Activity:
The response should consist of the data reproduced word for word.
—————
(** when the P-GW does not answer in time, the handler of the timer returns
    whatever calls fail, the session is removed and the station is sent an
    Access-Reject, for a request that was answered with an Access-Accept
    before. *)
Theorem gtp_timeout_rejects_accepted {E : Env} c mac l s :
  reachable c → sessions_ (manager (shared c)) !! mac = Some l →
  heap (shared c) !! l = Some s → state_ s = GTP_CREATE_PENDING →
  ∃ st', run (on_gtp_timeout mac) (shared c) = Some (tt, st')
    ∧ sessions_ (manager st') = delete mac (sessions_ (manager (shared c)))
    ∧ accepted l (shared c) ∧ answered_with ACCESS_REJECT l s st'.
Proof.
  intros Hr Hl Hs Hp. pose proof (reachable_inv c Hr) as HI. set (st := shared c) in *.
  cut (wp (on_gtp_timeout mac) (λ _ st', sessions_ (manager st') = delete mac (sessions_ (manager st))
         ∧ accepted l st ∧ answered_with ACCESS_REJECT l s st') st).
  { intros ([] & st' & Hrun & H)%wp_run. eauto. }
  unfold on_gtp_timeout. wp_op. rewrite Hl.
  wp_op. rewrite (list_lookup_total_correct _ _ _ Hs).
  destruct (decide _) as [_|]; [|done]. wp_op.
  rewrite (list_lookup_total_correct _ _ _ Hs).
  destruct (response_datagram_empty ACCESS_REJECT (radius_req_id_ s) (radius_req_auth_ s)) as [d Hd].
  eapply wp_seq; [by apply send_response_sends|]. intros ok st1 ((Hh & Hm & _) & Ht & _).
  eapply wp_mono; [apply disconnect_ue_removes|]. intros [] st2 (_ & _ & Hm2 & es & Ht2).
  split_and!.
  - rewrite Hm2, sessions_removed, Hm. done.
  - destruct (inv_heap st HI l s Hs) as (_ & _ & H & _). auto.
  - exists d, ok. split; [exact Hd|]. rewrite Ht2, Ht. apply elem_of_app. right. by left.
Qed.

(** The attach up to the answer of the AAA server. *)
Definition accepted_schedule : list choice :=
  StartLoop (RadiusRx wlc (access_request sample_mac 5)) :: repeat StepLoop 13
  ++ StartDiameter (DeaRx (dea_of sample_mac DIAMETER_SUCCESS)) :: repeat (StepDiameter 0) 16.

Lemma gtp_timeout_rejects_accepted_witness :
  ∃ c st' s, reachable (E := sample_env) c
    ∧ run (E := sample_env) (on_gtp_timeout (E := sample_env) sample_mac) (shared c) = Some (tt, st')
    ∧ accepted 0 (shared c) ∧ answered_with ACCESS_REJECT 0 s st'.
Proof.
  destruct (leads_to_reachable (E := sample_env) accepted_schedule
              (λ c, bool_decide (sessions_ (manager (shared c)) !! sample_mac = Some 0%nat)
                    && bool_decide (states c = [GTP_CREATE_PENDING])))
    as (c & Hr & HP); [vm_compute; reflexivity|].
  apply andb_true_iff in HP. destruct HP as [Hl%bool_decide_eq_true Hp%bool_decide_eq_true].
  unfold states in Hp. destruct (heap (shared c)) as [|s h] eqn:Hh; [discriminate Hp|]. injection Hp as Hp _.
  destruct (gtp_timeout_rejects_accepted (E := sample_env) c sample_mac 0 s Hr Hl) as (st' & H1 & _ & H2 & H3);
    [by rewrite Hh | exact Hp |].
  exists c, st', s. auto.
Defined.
—————
Exercise response:
(** when the P-GW does not answer in time, the handler of the timer returns
    whatever calls fail, the session is removed and the station is sent an
    Access-Reject, for a request that was answered with an Access-Accept
    before. *)
Theorem gtp_timeout_rejects_accepted {E : Env} c mac l s :
  reachable c → sessions_ (manager (shared c)) !! mac = Some l →
  heap (shared c) !! l = Some s → state_ s = GTP_CREATE_PENDING →
  ∃ st', run (on_gtp_timeout mac) (shared c) = Some (tt, st')
    ∧ sessions_ (manager st') = delete mac (sessions_ (manager (shared c)))
    ∧ accepted l (shared c) ∧ answered_with ACCESS_REJECT l s st'.
Proof.
  intros Hr Hl Hs Hp. pose proof (reachable_inv c Hr) as HI. set (st := shared c) in *.
  cut (wp (on_gtp_timeout mac) (λ _ st', sessions_ (manager st') = delete mac (sessions_ (manager st))
         ∧ accepted l st ∧ answered_with ACCESS_REJECT l s st') st).
  { intros ([] & st' & Hrun & H)%wp_run. eauto. }
  unfold on_gtp_timeout. wp_op. rewrite Hl.
  wp_op. rewrite (list_lookup_total_correct _ _ _ Hs).
  destruct (decide _) as [_|]; [|done]. wp_op.
  rewrite (list_lookup_total_correct _ _ _ Hs).
  destruct (response_datagram_empty ACCESS_REJECT (radius_req_id_ s) (radius_req_auth_ s)) as [d Hd].
  eapply wp_seq; [by apply send_response_sends|]. intros ok st1 ((Hh & Hm & _) & Ht & _).
  eapply wp_mono; [apply disconnect_ue_removes|]. intros [] st2 (_ & _ & Hm2 & es & Ht2).
  split_and!.
  - rewrite Hm2, sessions_removed, Hm. done.
  - destruct (inv_heap st HI l s Hs) as (_ & _ & H & _). auto.
  - exists d, ok. split; [exact Hd|]. rewrite Ht2, Ht. apply elem_of_app. right. by left.
Qed.

(** The attach up to the answer of the AAA server. *)
Definition accepted_schedule : list choice :=
  StartLoop (RadiusRx wlc (access_request sample_mac 5)) :: repeat StepLoop 13
  ++ StartDiameter (DeaRx (dea_of sample_mac DIAMETER_SUCCESS)) :: repeat (StepDiameter 0) 16.

Lemma gtp_timeout_rejects_accepted_witness :
  ∃ c st' s, reachable (E := sample_env) c
    ∧ run (E := sample_env) (on_gtp_timeout (E := sample_env) sample_mac) (shared c) = Some (tt, st')
    ∧ accepted 0 (shared c) ∧ answered_with ACCESS_REJECT 0 s st'.
Proof.
  destruct (leads_to_reachable (E := sample_env) accepted_schedule
              (λ c, bool_decide (sessions_ (manager (shared c)) !! sample_mac = Some 0%nat)
                    && bool_decide (states c = [GTP_CREATE_PENDING])))
    as (c & Hr & HP); [vm_compute; reflexivity|].
  apply andb_true_iff in HP. destruct HP as [Hl%bool_decide_eq_true Hp%bool_decide_eq_true].
  unfold states in Hp. destruct (heap (shared c)) as [|s h] eqn:Hh; [discriminate Hp|]. injection Hp as Hp _.
  destruct (gtp_timeout_rejects_accepted (E := sample_env) c sample_mac 0 s Hr Hl) as (st' & H1 & _ & H2 & H3);
    [by rewrite Hh | exact Hp |].
  exists c, st', s. auto.
Defined.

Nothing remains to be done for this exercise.